**Exercise goal**
Please return the lines below verbatim, beginning at the one that has "s_pq s) then Some [] else None" and stopping after the one that has "t_fakes : is_Some (watchers io) ->", and add no other lines.

**Given data**
(* ===== verification/UvIoInv.v ===== *)
(** libuv, the invariant of the I/O watchers: the table from descriptors to
    watchers, the queues, the memory of the watchers, and the events of a poll in
    progress. *)
From S2P Require Import Prelude.
From S2P Require Import UvQueue.
From S2P Require Import UvQueueProofs.
From S2P Require Import UvLoop.
From S2P Require Import UvIo.
From S2P Require Import UvPoll.
From S2P Require Import UvLogic.
#[local] Set Warnings "-clear-no-such-hyp".

(** ** Arrays *)
Lemma at_index_nat {A} (a : list A) i : 0 <= i -> at_index a i = a !! Z.to_nat i.
Proof. intros Hi. unfold at_index. by rewrite (proj2 (Z.ltb_ge i 0)). Qed.

Lemma at_index_some {A} (a : list A) i : 0 <= i < zlen a <-> is_Some (at_index a i).
Proof.
  unfold at_index, zlen. destruct (Z.ltb_spec i 0).
  - split; [lia|]. by intros [? ?].
  - rewrite lookup_lt_is_Some. lia.
Qed.

Lemma put_index_some {A} (a : list A) i v : 0 <= i < zlen a -> put_index a i v = Some (<[Z.to_nat i := v]> a).
Proof. intros [x E]%at_index_some. unfold put_index. by rewrite E. Qed.

Lemma at_index_insert {A} (a : list A) i j v :
  0 <= i < zlen a -> at_index (<[Z.to_nat i := v]> a) j = if j =? i then Some v else at_index a j.
Proof.
  intros Hi. destruct (Z.eqb_spec j i) as [->|Hne].
  - rewrite at_index_nat, list_lookup_insert_eq by (unfold zlen in *; lia). done.
  - unfold at_index. destruct (Z.ltb_spec j 0); [done|]. by rewrite list_lookup_insert_ne by lia.
Qed.

(** ** The ghost state *)
Record io_shape : Type := mk_io_shape {
  s_mem : gset Z;          (* the memory that may hold watchers *)
  s_live : gset Z;         (* initialised and not closed *)
  s_wq : list Z;           (* loop->watcher_queue *)
  s_pend : list Z;         (* loop->pending_queue *)
  s_pq : list Z;           (* the queue of uv__run_pending *)
  s_poll : option Z        (* the number of the events of a poll in progress *)
}.

Definition with_live (v : gset Z) (s : io_shape) : io_shape :=
  mk_io_shape (s_mem s) v (s_wq s) (s_pend s) (s_pq s) (s_poll s).
Definition with_wq (v : list Z) (s : io_shape) : io_shape :=
  mk_io_shape (s_mem s) (s_live s) v (s_pend s) (s_pq s) (s_poll s).
Definition with_pend (v : list Z) (s : io_shape) : io_shape :=
  mk_io_shape (s_mem s) (s_live s) (s_wq s) v (s_pq s) (s_poll s).
Definition with_pq (v : list Z) (s : io_shape) : io_shape :=
  mk_io_shape (s_mem s) (s_live s) (s_wq s) (s_pend s) v (s_poll s).
Definition with_poll (v : option Z) (s : io_shape) : io_shape :=
  mk_io_shape (s_mem s) (s_live s) (s_wq s) (s_pend s) (s_pq s) v.

(** The queues: those of the heads, and a node that is in none of them links
    itself. *)
Definition qof (s : io_shape) (q : ioptr) : option (list ioptr) :=
  match q with
  | watcher_queue => Some (w_node <$> s_wq s)
  | pending_queue => Some (p_node <$> s_pend s)
  | local_pq => Some (p_node <$> s_pq s)
  | w_node w => if bool_decide (w ∈ s_live s /\ w ∉ s_wq s) then Some [] else None
  | p_node w => if bool_decide (w ∈ s_live s /\ w ∉ s_pend s ++ s_pq s) then Some [] else None
  end.

Definition queues_are (s : io_shape) (m : gmap ioptr (qnode ioptr)) : Prop :=
  exists Q, queues_wf Q m /\ forall h, Q !! h = qof s h.

(** [loop->watchers[i]], where there is one. *)
Definition tab (io : io_loop) (i : Z) : option Z :=
  match watchers io with Some ws => at_index ws i | None => None end.

(** A descriptor that an entry of the table may have; the descriptors end below
    the last two elements that the allocation of the table can have. *)
Definition max_watchers : Z := 2 ^ 31 - 2.

Section Invariant.
Variable uv__fs_event : Z.

Record watcher_ok (s : io_shape) (io : io_loop) (w : Z) (x : uv__io) : Prop := {
  w_cb : io_cb x <> 0 /\ io_cb x <> uv__fs_event;
  w_fd : -1 <= fd x < max_watchers;
  w_mask : 0 <= pevents x /\ Z.land (pevents x) (Z.lnot poll_mask) = 0;
  w_started : pevents x <> 0 -> 0 <= fd x < nwatchers io /\ tab io (fd x) = Some w;
  w_stopped : pevents x = 0 -> events x = 0 /\ w ∉ s_wq s;
  w_queued : events x <> pevents x -> w ∈ s_wq s
}.

(** The table: its entries, and its two last elements, for the events of a poll
    in progress. *)
Record table_ok (s : io_shape) (io : io_loop) : Prop := {
  t_bound : 0 <= nwatchers io <= max_watchers;
  t_size : match watchers io with
           | Some ws => zlen ws = nwatchers io + 2
           | None => nwatchers io = 0 /\ s_poll s = None
           end;
  t_fakes : is_Some (watchers io) ->
    tab io (nwatchers io) = Some (match s_poll s with Some _ => poll_events | None => 0 end) /\
    tab io (nwatchers io + 1) = Some (default 0 (s_poll s));
  t_entry : forall i w, 0 <= i < nwatchers io -> tab io i = Some w -> w <> 0 ->
    w ∈ s_live s /\ exists x, ios io !! w = Some x /\ fd x = i /\ pevents x <> 0;
  t_count : nfds io = count (fun w => negb (w =? 0)) (take (Z.to_nat (nwatchers io)) (default [] (watchers io)))
}.

(** The events of a poll in progress are for entries of the table, or void. *)
Definition event_ok (io : io_loop) (ev : kev) : Prop :=
  s32 (ident ev) = -1 \/ (0 <= s32 (ident ev) < nwatchers io /\ kfilter ev <> EVFILT_VNODE).

Record io_ok (s : io_shape) (io : io_loop) : Prop := {
  io_table : table_ok s io;
  io_live : forall w, w ∈ s_live s -> exists x, ios io !! w = Some x /\ watcher_ok s io w x;
  io_distinct : forall w w' x x', w ∈ s_live s -> w' ∈ s_live s ->
    ios io !! w = Some x -> ios io !! w' = Some x' -> fd x = fd x' -> 0 <= fd x -> w = w';
  io_links : queues_are s (io_queues io);
  io_queued : forall w, w ∈ s_wq s ++ s_pend s ++ s_pq s -> w ∈ s_live s;
  io_mem : forall w, w ∈ s_mem s -> w <> 0 /\ is_Some (ios io !! w) /\
    is_Some (nxt (io_queues io) (w_node w)) /\ is_Some (nxt (io_queues io) (p_node w));
  io_live_mem : forall w, w ∈ s_live s -> w ∈ s_mem s;
  io_poll : forall n, s_poll s = Some n -> zlen (poll_array io) = n /\ Forall (event_ok io) (poll_array io)
}.
End Invariant.

(** What a call may do to the I/O part: the rest of a run over the pending
    watchers only loses watchers, a poll in progress stays so, the table does not
    shrink, and the signal watcher stays. *)
Record io_evolves (s : io_shape) (io : io_loop) (s' : io_shape) (io' : io_loop) : Prop := {
  ie_mem : s_mem s' = s_mem s;
  ie_pq : sublist (s_pq s') (s_pq s);
  ie_poll : s_poll s' = s_poll s;
  ie_size : nwatchers io <= nwatchers io';
  ie_signal : signal_io_watcher io' = signal_io_watcher io;
  ie_signal_live : signal_io_watcher io ∈ s_live s -> signal_io_watcher io ∈ s_live s'
}.

Lemma io_evolves_refl s io : io_evolves s io s io.
Proof. by constructor. Qed.

Lemma io_evolves_trans s io s' io' s'' io'' :
  io_evolves s io s' io' -> io_evolves s' io' s'' io'' -> io_evolves s io s'' io''.
Proof.
  intros [A1 A2 A3 A4 A5 A6] [B1 B2 B3 B4 B5 B6]. constructor; [congruence|by etrans|congruence|lia|congruence|].
  intros Hs. rewrite A5 in B6. by apply B6, A6.
Qed.

(** ** The queues *)
Lemma qa_empty s m h l : queues_are s m -> qof s h = Some l -> QUEUE_EMPTY h m = Done (bool_decide (l = [])) m.
Proof. intros (Q & Hw & HQ) E. rewrite <- HQ in E. by eapply qs_empty. Qed.

Lemma qa_head s m h x l : queues_are s m -> qof s h = Some (x :: l) -> QUEUE_HEAD h m = Done x m.
Proof. intros (Q & Hw & HQ) E. rewrite <- HQ in E. by eapply qs_head. Qed.

Lemma qa_mapped s m h l x : queues_are s m -> qof s h = Some l -> x ∈ h :: l -> is_Some (nxt m x).
Proof. intros (Q & Hw & HQ) E. rewrite <- HQ in E. by eapply queue_mapped, qs_queue. Qed.

(** A node that links itself goes to the end of a queue. *)
Lemma qa_insert_tail s s' m h l x :
  queues_are s m -> qof s h = Some l -> qof s x = Some [] -> h <> x ->
  (forall q, qof s' q = if decide (q = h) then Some (l ++ [x]) else if decide (q = x) then None else qof s q) ->
  exists m', QUEUE_INSERT_TAIL h x m = Done tt m' /\ queues_are s' m' /\ forall y, is_Some (nxt m y) -> is_Some (nxt m' y).
Proof.
  intros (Q & Hw & HQ) E Ex Hne Hs'. rewrite <- HQ in E, Ex.
  destruct (qs_insert_tail (delete x Q) m h l x) as (m' & Er & Hw' & Hm).
  - by apply queues_wf_delete.
  - by rewrite lookup_delete_ne.
  - by apply (unowned_delete Q m).
  - apply (queue_mapped m x []); [by apply (qs_queue _ _ Hw)|by left].
  - exists m'. split; [done|]. split; [|done]. eexists. split; [done|]. intros q. rewrite Hs'.
    repeat case_decide; subst; [by rewrite lookup_insert_eq|by rewrite lookup_insert_ne, lookup_delete_eq|].
    rewrite lookup_insert_ne, lookup_delete_ne by done. apply HQ.
Qed.

(** A node leaves its queue. *)
Lemma qa_remove s s' m h l1 x l2 :
  queues_are s m -> qof s h = Some (l1 ++ x :: l2) ->
  (forall q, qof s' q = if decide (q = h) then Some (l1 ++ l2) else qof s q) ->
  exists m', QUEUE_REMOVE x m = Done tt m' /\ queues_are s' m' /\ forall y, is_Some (nxt m y) -> is_Some (nxt m' y).
Proof.
  intros (Q & Hw & HQ) E Hs'. rewrite <- HQ in E.
  destruct (qs_remove Q m h l1 x l2 Hw E) as (m' & Er & Hw' & _ & Hm). exists m'. split; [done|]. split; [|done].
  eexists. split; [done|]. intros q. rewrite Hs'.
  case_decide as Hq; [by rewrite Hq, lookup_insert_eq|by rewrite lookup_insert_ne].
Qed.

(** A node leaves its queue and links itself. *)
Lemma qa_remove_init s s' m h l1 x l2 :
  queues_are s m -> qof s h = Some (l1 ++ x :: l2) -> h <> x ->
  (forall q, qof s' q = if decide (q = h) then Some (l1 ++ l2) else if decide (q = x) then Some [] else qof s q) ->
  exists m1 m', QUEUE_REMOVE x m = Done tt m1 /\ QUEUE_INIT x m1 = Done tt m' /\ queues_are s' m' /\
  forall y, is_Some (nxt m y) -> is_Some (nxt m' y).
Proof.
  intros (Q & Hw & HQ) E Hne Hs'. rewrite <- HQ in E.
  destruct (qs_remove Q m h l1 x l2 Hw E) as (m1 & Er & Hw1 & Hu & Hm).
  destruct (qs_init (<[h := l1 ++ l2]> Q) m1 x Hw1 Hu) as (m' & Ei & Hw' & Hm').
  { apply Hm. apply (queue_mapped m h (l1 ++ x :: l2)); [by apply (qs_queue _ _ Hw)|]. set_solver. }
  exists m1, m'. split; [done|]. split; [done|]. split; [|by auto]. eexists. split; [done|].
  intros q. rewrite Hs'. destruct (decide (q = x)) as [->|Hq].
  - rewrite lookup_insert_eq. by case_decide.
  - rewrite lookup_insert_ne by done.
    case_decide as Hq'; [by rewrite Hq', lookup_insert_eq|by rewrite lookup_insert_ne].
Qed.

(** Removing or initialising a node that links itself changes nothing. *)
Lemma self_node s m x : queues_are s m -> qof s x = Some [] -> m !! x = Some (mk_qnode x x).
Proof.
  intros (Q & Hw & HQ) E. rewrite <- HQ in E.
  destruct (queue_head_link _ _ _ (qs_queue _ _ Hw _ _ E)) as [En Ep]. unfold nxt, prv in *. cbn in En, Ep.
  destruct (m !! x) as [[n p]|]; [|done]. cbn in En, Ep. congruence.
Qed.

Lemma qa_remove_self s m x : queues_are s m -> qof s x = Some [] -> QUEUE_REMOVE x m = Done tt m.
Proof.
  intros Hq E. pose proof (self_node _ _ _ Hq E) as En.
  assert (nxt m x = Some x) as Enx by (unfold nxt; by rewrite En).
  assert (prv m x = Some x) as Epx by (unfold prv; by rewrite En).
  assert (wn x x m = m) as Ew by (unfold wn; by apply alter_id; intros ? [= <-]%(eq_trans (eq_sym En))).
  assert (wp x x m = m) as Ewp by (unfold wp; by apply alter_id; intros ? [= <-]%(eq_trans (eq_sym En))).
  unfold QUEUE_REMOVE. rewrite (bind_next _ _ _ _ Enx), (bind_put_prev_next x), Ew by (rewrite ?Enx; done).
  rewrite (bind_prev _ _ _ _ Epx), (put_next_prev_run _ x) by (rewrite ?Enx; done). by rewrite Ewp.
Qed.

Lemma qa_init_self s m x : queues_are s m -> qof s x = Some [] -> QUEUE_INIT x m = Done tt m.
Proof.
  intros Hq E. pose proof (self_node _ _ _ Hq E) as En.
  assert (is_Some (nxt m x)) as Hx by (unfold nxt; by rewrite En).
  unfold QUEUE_INIT. rewrite bind_put_next by done.
  assert (wn x x m = m) as -> by (unfold wn; by apply alter_id; intros ? [= <-]%(eq_trans (eq_sym En))).
  rewrite put_prev_run by done. do 2 f_equal. unfold wp. by apply alter_id; intros ? [= <-]%(eq_trans (eq_sym En)).
Qed.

**Response**
  | p_node w => if bool_decide (w ∈ s_live s /\ w ∉ s_pend s ++ s_pq s) then Some [] else None
  end.

Definition queues_are (s : io_shape) (m : gmap ioptr (qnode ioptr)) : Prop :=
  exists Q, queues_wf Q m /\ forall h, Q !! h = qof s h.

(** [loop->watchers[i]], where there is one. *)
Definition tab (io : io_loop) (i : Z) : option Z :=
  match watchers io with Some ws => at_index ws i | None => None end.

(** A descriptor that an entry of the table may have; the descriptors end below
    the last two elements that the allocation of the table can have. *)
Definition max_watchers : Z := 2 ^ 31 - 2.

Section Invariant.
Variable uv__fs_event : Z.

Record watcher_ok (s : io_shape) (io : io_loop) (w : Z) (x : uv__io) : Prop := {
  w_cb : io_cb x <> 0 /\ io_cb x <> uv__fs_event;
  w_fd : -1 <= fd x < max_watchers;
  w_mask : 0 <= pevents x /\ Z.land (pevents x) (Z.lnot poll_mask) = 0;
  w_started : pevents x <> 0 -> 0 <= fd x < nwatchers io /\ tab io (fd x) = Some w;
  w_stopped : pevents x = 0 -> events x = 0 /\ w ∉ s_wq s;
  w_queued : events x <> pevents x -> w ∈ s_wq s
}.

(** The table: its entries, and its two last elements, for the events of a poll
    in progress. *)
Record table_ok (s : io_shape) (io : io_loop) : Prop := {
  t_bound : 0 <= nwatchers io <= max_watchers;
  t_size : match watchers io with
           | Some ws => zlen ws = nwatchers io + 2
           | None => nwatchers io = 0 /\ s_poll s = None
           end;
  t_fakes : is_Some (watchers io) ->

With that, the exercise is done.